Right off the bat the custom plan was a little intimidating. There’s a lot of measuring and conversions of ounces, grams, blocks, etc. Was also shocked about the importance of carbs and fats in a diet with how much you hear about other diets telling you to cut those out. Now, after about 3 months on the program it’s gotten really easy. It still takes some thought and planning to hit the grocery store and get everything you need for the week, but the measuring and weighing of the macros for each meal has almost become second nature.

The most difficult lifestyle change was making Sunday afternoon meal prep day and getting up a little earlier each day to eat one of the prepared breakfasts was the hardest (breakfast used to consist of granola bars on the ride to work).

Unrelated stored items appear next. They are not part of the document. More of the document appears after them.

(** ** Heartbeats *)

Lemma GetWorker_inv id w r w' :
  GetWorker id w = (r, w') →
  w_db w' = w_db w ∧ w_redis w' = w_redis w ∧ w_now w' = w_now w ∧
  ∀ wk, r = Ok wk → wk ∈ db_workers (w_db w) ∧ Worker_ID wk = id.
Proof.
  intros H. apply pg_query_inv in H as (Hd & Hr & Hn & Hres). split_and!; try done.
  intros wk ->. destruct Hres as [Hres|]; [|done].
  destruct (sql_any _ _) eqn:E; simplify_eq. apply sql_any_Some in E as [? Hid].
  unfold worker_by_id in Hid. boolify. done.
Qed.

Lemma UpdateWorkerHeartbeat_inv id agents w r w' :
  UpdateWorkerHeartbeat id agents w = (r, w') →
  w_now w' = w_now w ∧
  (is_ok r = false ∧ w_db w' = w_db w ∨
   w_db w' = set_workers (sql_update (worker_by_id id) (worker_set_heartbeat (w_now w) agents)
                            (db_workers (w_db w))).1 (w_db w)).
Proof.
  intros H. apply pg_exec_effect in H as (_ & Hn & [(e & -> & Hd)|(a & d & Hf & Hd & _)]);
    split_and!; auto; right. simpl in Hf. repeat case_match; simplify_eq. done.
Qed.

Lemma heartbeat_response_ok wid w :
  Resp_Status (heartbeat_response wid w).1 = StatusOK ∧ w_db (heartbeat_response wid w).2 = w_db w.
Proof.
  unfold heartbeat_response, mbind, M_bind, mret, M_ret.
  destruct (GetAssignedTaskForWorker wid w) as [res w1] eqn:E. apply pg_query_inv in E as (Hd & _).
  by destruct res as [[t|]|].
Qed.

(** Whatever fails: a heartbeat that answers 200 touched the worker (one that answers 500
    may have, the reply of the UPDATE lost), which it does only for a worker of the caller's own org unit.  It then records the instant and
    the agents sent (or keeps the agents when none are sent) in the rows with the id of
    the URL and changes nothing else: in particular the worker's state, so that a worker
    marked busy stays busy however often it reports. *)
Lemma Heartbeat_touches r w resp w' :
  Heartbeat r w = (resp, w') →
  (Resp_Status resp ≠ StatusOK ∧ w_db w' = w_db w) ∨
  ((Resp_Status resp = StatusOK ∨ Resp_Status resp = StatusInternalServerError) ∧ ∃ wk agents,
     wk ∈ db_workers (w_db w) ∧ Some (Worker_ID wk) = uuid_Parse (URLParam r "id") ∧
     Some (Worker_OrgUnitID wk) = ctx_OrgUnitID (Req_Context r) ∧
     (agents = Worker_Agents wk ∨ agents_ok agents) ∧
     w_db w' = set_workers (map (λ x, if Worker_ID x =? Worker_ID wk
                                      then worker_set_heartbeat (w_now w) agents x else x)
                              (db_workers (w_db w))) (w_db w)).
Proof.
  unfold Heartbeat, OrgUnitIDFromContext, mbind, M_bind, mret, M_ret.
  destruct (ctx_OrgUnitID _) as [org|]; [|by intros [= <- <-]; left].
  destruct (uuid_Parse _) as [id|]; [|by intros [= <- <-]; left].
  destruct (GetWorker id w) as [[wk|e] w1] eqn:E1;
    apply GetWorker_inv in E1 as (Hd1 & _ & Hn1 & Hwk); [|by intros [= <- <-]; left].
  destruct (Hwk wk eq_refl) as [Hin Hid].
  destruct (Z.eqb_spec (Worker_OrgUnitID wk) org) as [Horg|]; [|by intros [= <- <-]; left].
  cbv beta iota delta [negb].
  destruct (json_Decode _) as [req err]. destruct (maxAgents <? _) eqn:El; [by intros [= <- <-]; left|].
  destruct (bad_agent_name _) eqn:Eb; [by intros [= <- <-]; left|]. cbv zeta.
  set (agents := match HB_Agents req with None => _ | Some _ => _ end).
  destruct (SetWorkerHeartbeat id _ w1) as [r2 w2] eqn:E2.
  apply SetWorkerHeartbeat_inv in E2 as [Hd2 Hn2].
  destruct (UpdateWorkerHeartbeat id agents w2) as [r3 w3] eqn:E3.
  apply UpdateWorkerHeartbeat_inv in E3 as (_ & Hc). rewrite Hd2, Hd1, Hn2, Hn1 in Hc.
  destruct Hc as [[Hok Hd3]|Hd3].
  { destruct r3; [done|]. intros [= <- <-]. left. split; [done|congruence]. }
  intros H. assert ((Resp_Status resp = StatusOK ∨ Resp_Status resp = StatusInternalServerError) ∧
    w_db w' = w_db w3) as [Hst Hdb].
  { destruct r3; [|injection H as <- <-; auto]. pose proof (heartbeat_response_ok id w3) as [Hst Hdb].
    destruct (heartbeat_response id w3) as [resp4 w4]. injection H as <- <-. auto. }
  right. split; [done|]. exists wk, agents. rewrite Hdb, Hd3, Horg, Hid. split_and!; try done.
  subst agents. destruct (HB_Agents req) as [l|] eqn:Ea; [|by left]. right. rewrite ?Ea in El, Eb.
  split; [unfold maxAgents in *; boolify; simpl in *; lia | by apply bad_agent_name_spec].
Qed.

Lemma assigned_asc_total a b : assigned_asc a b = true ∨ assigned_asc b a = true.
Proof.
  unfold assigned_asc. destruct (Task_AssignedAt a), (Task_AssignedAt b); auto.
  rewrite !Z.leb_le. lia.
Qed.

Lemma assigned_asc_trans a b c :
  assigned_asc a b = true → assigned_asc b c = true → assigned_asc a c = true.
Proof.
  unfold assigned_asc. destruct (Task_AssignedAt a), (Task_AssignedAt b), (Task_AssignedAt c); auto;
    rewrite ?Z.leb_le; intros; done || lia.
Qed.

(** When no statement fails, an accepted heartbeat hands the worker the task waiting for
    it: if some task is assigned to it, the answer describes such a task, none of them
    assigned earlier. *)
Lemma Heartbeat_delivers r w org wk :
  w_faults w = [] → ctx_OrgUnitID (Req_Context r) = Some org →
  uuid_Parse (URLParam r "id") = Some (Worker_ID wk) →
  wk ∈ db_workers (w_db w) → (∀ x, x ∈ db_workers (w_db w) → Worker_ID x = Worker_ID wk → x = wk) →
  Worker_OrgUnitID wk = org → (∃ l, Worker_Agents wk = Some l) →
  HB_Agents (json_Decode (A := heartbeatRequest) (Req_Body r)).1 = None →
  (∃ t, t ∈ db_tasks (w_db w) ∧ assigned_to (Worker_ID wk) t = true) →
  ∃ t, t ∈ db_tasks (w_db w) ∧ assigned_to (Worker_ID wk) t = true ∧
    (∀ t', t' ∈ db_tasks (w_db w) → assigned_to (Worker_ID wk) t' = true → assigned_asc t t' = true) ∧
    (Heartbeat r w).1 = writeJSON StatusOK
      (VObj [("ok", VBool true); ("worker_id", VID (Worker_ID wk)); ("next_ttl_sec", VInt heartbeatTTLSec);
             ("assigned_task", assigned_task_value t)]).
Proof.
  intros Hf Ho Hid Hin Huniq Horg [ags Hags] Hbody Hass.
  unfold Heartbeat, OrgUnitIDFromContext, mbind, M_bind, mret, M_ret. rewrite Ho, Hid.
  unfold GetWorker. rewrite pg_query_nofault by done.
  destruct (sql_any _ _) as [wk'|] eqn:Ea.
  2:{ pose proof (proj1 (sql_any_None _ _) Ea wk Hin) as Hc. unfold worker_by_id in Hc. boolify. done. }
  apply sql_any_Some in Ea as [Hin' Hid']. unfold worker_by_id in Hid'. boolify.
  rewrite (Huniq wk') in * by done. rewrite Horg, Z.eqb_refl. cbv beta iota delta [negb].
  destruct (json_Decode _) as [req err]. simpl in Hbody. rewrite Hbody. simpl. rewrite Hags.
  unfold SetWorkerHeartbeat. rewrite redis_do_nofault by done.
  unfold UpdateWorkerHeartbeat. rewrite pg_exec_nofault by done.
  destruct (sql_update _ _ _) as [ws n] eqn:Eu.
  assert (n ≠ 0) as Hn.
  { change n with (ws, n).2. rewrite <-Eu. apply sql_update_count_pos. exists wk.
    split; [done | apply Z.eqb_refl]. }
  rewrite (proj2 (Z.eqb_neq _ _)) by done. cbv beta iota.
  unfold heartbeat_response, mbind, M_bind, mret, M_ret, GetAssignedTaskForWorker.
  rewrite pg_query_nofault by done. cbn [w_db set_db set_redis db_tasks set_workers].
  destruct (sql_first _ _ _) as [t|] eqn:Et.
  - apply sql_first_Some in Et as (? & ? & ?); [|apply assigned_asc_total|apply assigned_asc_trans].
    exists t. done.
  - destruct Hass as (t & Ht & Hat). by rewrite (proj1 (sql_first_None _ _ _) Et t Ht) in Hat.
Qed.
End worker_handler.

Other than that, everything else was easy and actually more convenient throughout the rest of the week because I never had to run out of the office to grab lunch and I didn’t need to think about what I was going to eat – it was already planned out from Sunday. For lunches and morning and afternoon snacks I bought an insulated lunchbox to bring with me every day and keep at my desk – super convenient for in between meetings and tasks.

I’d say about two weeks into implementing the plan was when I started noticing a difference in recovery time and I was able to push at a higher intensity for longer during the workouts.

I noticed my performance improve first. Increasing performance was my main goal. I also noticed I had more energy throughout the day. However, others throughout the gym started complimenting me that I was definitely gaining muscle.

It’s easy now that it’s part of my routine, but took a few weeks to get the hang of everything. Being that I was going for maximizing performance, it was also lot more food than I was used to eating, especially breakfast, so that took a couple weeks to get used to. Now, I can roll right through meal prep in a few hours and nearly eyeball the quantities dead on when dividing into containers. I’ve also figured out a few tricks when I know I’m limited on time to meal prep. A few are Sams/Costco Rotisserie chicken, precut fruits, veggies from the grocery store, bulk order by the pound from places like Mission BBQ, Red Hot and Blue. These can easily cut down meal prep time to 30-45 minutes or less.

To anyone on the fence about getting serious with their nutrition: Go for it! Once you get past the first couple weeks it all gets really easy, and at that point you’ll probably also already be seeing some performance gains. You’ll also find during the week you don’t need to stress over what to eat since it’s already planned. And, the tricks of grabbing the premade/precut stuff from Sams/Costco, Mission BBQ, etc. really shrinks down the time to meal prep. Lots of benefits, nothing to lose!